Items from a dataset
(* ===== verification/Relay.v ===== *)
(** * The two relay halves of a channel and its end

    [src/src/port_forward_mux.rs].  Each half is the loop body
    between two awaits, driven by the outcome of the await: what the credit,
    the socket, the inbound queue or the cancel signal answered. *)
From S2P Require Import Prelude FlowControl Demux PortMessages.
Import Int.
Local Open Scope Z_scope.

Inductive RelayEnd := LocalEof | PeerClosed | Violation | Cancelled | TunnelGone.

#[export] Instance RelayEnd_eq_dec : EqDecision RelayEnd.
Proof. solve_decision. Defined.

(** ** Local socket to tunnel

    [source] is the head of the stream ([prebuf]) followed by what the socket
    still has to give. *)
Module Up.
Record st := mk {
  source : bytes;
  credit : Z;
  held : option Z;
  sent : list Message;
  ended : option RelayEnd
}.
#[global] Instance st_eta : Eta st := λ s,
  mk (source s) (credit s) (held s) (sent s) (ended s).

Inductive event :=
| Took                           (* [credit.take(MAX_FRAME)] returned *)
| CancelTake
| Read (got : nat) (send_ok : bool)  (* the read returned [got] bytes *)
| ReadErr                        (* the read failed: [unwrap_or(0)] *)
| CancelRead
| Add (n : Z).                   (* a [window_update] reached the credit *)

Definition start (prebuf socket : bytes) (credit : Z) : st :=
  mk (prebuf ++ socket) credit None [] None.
...
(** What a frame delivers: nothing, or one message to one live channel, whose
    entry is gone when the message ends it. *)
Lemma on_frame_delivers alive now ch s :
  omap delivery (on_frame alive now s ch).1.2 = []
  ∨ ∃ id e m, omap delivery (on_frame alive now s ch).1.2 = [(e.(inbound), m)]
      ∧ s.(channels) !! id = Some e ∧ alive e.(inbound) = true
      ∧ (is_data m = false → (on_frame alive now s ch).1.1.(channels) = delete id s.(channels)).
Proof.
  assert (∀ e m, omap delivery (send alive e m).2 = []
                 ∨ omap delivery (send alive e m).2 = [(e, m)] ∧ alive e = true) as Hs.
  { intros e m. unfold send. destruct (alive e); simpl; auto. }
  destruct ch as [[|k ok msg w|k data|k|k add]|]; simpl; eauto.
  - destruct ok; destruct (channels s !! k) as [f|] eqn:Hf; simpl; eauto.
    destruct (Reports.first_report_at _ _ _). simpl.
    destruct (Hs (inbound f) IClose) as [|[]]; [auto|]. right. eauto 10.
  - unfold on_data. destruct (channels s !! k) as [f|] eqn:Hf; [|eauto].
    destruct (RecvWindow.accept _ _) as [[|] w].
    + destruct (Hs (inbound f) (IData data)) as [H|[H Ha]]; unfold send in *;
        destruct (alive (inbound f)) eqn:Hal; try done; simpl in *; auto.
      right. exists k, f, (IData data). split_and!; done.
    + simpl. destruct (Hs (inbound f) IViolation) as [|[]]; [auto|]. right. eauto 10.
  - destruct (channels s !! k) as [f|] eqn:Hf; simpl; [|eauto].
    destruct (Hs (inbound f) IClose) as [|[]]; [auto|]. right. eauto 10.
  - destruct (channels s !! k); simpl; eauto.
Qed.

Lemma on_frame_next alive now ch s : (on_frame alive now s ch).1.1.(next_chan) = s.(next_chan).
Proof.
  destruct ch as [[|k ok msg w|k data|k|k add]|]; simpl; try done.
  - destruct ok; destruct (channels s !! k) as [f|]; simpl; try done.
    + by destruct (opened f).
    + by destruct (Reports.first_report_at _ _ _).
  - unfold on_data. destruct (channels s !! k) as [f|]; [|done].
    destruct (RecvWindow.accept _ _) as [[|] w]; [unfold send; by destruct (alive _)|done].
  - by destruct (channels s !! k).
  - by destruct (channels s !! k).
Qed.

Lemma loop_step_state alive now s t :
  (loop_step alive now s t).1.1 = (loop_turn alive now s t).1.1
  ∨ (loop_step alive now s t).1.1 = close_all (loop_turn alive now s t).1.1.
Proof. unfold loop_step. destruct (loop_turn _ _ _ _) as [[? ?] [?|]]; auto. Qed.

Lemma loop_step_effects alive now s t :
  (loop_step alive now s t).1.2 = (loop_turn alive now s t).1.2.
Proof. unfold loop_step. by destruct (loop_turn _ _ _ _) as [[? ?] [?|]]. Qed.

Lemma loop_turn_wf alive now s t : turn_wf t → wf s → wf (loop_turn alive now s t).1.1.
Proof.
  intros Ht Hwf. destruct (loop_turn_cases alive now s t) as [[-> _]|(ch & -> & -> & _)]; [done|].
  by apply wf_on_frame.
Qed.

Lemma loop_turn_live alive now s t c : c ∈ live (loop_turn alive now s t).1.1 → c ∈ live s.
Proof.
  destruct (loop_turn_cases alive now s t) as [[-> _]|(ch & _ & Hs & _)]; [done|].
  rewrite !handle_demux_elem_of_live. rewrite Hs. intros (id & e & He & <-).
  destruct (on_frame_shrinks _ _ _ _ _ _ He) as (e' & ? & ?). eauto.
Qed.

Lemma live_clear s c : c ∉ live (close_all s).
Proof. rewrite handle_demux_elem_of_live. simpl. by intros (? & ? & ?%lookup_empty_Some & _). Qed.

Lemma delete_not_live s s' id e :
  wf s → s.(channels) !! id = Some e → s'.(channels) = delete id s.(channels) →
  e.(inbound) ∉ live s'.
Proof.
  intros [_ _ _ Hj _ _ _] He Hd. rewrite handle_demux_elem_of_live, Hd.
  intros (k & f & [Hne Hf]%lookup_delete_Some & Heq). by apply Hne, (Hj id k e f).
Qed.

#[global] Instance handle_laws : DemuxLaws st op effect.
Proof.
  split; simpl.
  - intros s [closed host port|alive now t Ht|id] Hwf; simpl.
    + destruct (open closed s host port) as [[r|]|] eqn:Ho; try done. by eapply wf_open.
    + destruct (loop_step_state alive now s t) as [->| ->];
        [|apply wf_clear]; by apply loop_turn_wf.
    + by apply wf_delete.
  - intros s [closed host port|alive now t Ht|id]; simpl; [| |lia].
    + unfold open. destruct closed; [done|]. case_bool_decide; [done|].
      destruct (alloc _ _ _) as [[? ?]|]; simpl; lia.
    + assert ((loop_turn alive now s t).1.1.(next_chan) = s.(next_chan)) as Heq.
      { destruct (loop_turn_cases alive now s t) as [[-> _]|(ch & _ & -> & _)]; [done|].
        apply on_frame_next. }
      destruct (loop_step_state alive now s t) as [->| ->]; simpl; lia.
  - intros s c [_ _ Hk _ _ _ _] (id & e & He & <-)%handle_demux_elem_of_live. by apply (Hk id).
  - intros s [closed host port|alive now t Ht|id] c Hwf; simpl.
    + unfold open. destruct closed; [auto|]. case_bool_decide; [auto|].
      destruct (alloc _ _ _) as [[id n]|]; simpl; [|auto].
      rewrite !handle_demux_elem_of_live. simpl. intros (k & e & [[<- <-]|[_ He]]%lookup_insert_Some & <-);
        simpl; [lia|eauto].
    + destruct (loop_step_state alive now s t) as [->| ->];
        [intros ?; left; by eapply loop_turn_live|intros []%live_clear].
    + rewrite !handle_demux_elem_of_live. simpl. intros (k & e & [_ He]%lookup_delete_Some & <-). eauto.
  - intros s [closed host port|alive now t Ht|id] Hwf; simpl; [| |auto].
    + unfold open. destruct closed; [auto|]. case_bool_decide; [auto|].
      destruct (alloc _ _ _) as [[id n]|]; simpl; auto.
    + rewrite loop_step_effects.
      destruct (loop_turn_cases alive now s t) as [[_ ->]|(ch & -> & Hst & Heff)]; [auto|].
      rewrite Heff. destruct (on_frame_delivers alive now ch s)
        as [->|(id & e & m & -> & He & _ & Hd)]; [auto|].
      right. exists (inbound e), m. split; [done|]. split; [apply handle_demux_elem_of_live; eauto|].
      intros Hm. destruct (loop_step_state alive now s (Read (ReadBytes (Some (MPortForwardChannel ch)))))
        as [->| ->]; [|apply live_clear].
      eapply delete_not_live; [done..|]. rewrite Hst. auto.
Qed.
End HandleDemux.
* * *
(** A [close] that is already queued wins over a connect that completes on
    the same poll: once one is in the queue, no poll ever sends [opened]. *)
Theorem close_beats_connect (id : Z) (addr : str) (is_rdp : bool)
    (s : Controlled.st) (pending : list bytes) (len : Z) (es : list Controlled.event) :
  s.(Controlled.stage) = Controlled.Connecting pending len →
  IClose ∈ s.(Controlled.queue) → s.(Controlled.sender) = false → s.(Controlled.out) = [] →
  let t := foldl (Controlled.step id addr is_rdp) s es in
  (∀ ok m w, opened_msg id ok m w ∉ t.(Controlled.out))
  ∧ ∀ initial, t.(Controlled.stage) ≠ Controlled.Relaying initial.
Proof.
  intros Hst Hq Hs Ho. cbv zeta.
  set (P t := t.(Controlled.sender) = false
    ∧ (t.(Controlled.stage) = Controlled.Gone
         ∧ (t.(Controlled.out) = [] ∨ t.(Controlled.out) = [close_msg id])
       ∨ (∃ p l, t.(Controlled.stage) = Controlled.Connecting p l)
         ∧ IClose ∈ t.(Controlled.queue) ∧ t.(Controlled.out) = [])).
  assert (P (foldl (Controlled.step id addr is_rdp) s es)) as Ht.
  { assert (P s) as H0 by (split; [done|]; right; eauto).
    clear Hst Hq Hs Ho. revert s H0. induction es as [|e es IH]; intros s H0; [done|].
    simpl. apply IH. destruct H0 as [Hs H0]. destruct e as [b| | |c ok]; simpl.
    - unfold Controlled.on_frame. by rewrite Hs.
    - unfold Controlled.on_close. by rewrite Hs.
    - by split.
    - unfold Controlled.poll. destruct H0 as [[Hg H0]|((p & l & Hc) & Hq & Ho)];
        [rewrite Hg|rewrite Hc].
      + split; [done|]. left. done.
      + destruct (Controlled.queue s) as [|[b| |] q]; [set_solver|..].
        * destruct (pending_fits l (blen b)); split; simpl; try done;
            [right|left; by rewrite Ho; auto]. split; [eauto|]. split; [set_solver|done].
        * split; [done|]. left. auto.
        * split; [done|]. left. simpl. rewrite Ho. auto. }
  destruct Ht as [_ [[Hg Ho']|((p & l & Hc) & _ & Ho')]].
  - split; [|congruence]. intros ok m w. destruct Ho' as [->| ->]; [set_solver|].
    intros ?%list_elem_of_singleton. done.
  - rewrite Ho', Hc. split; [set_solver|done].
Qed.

## Required action
Going through the entries above, tally each line that has the word "Reports". Answer with the number only.

## Exercise solution
2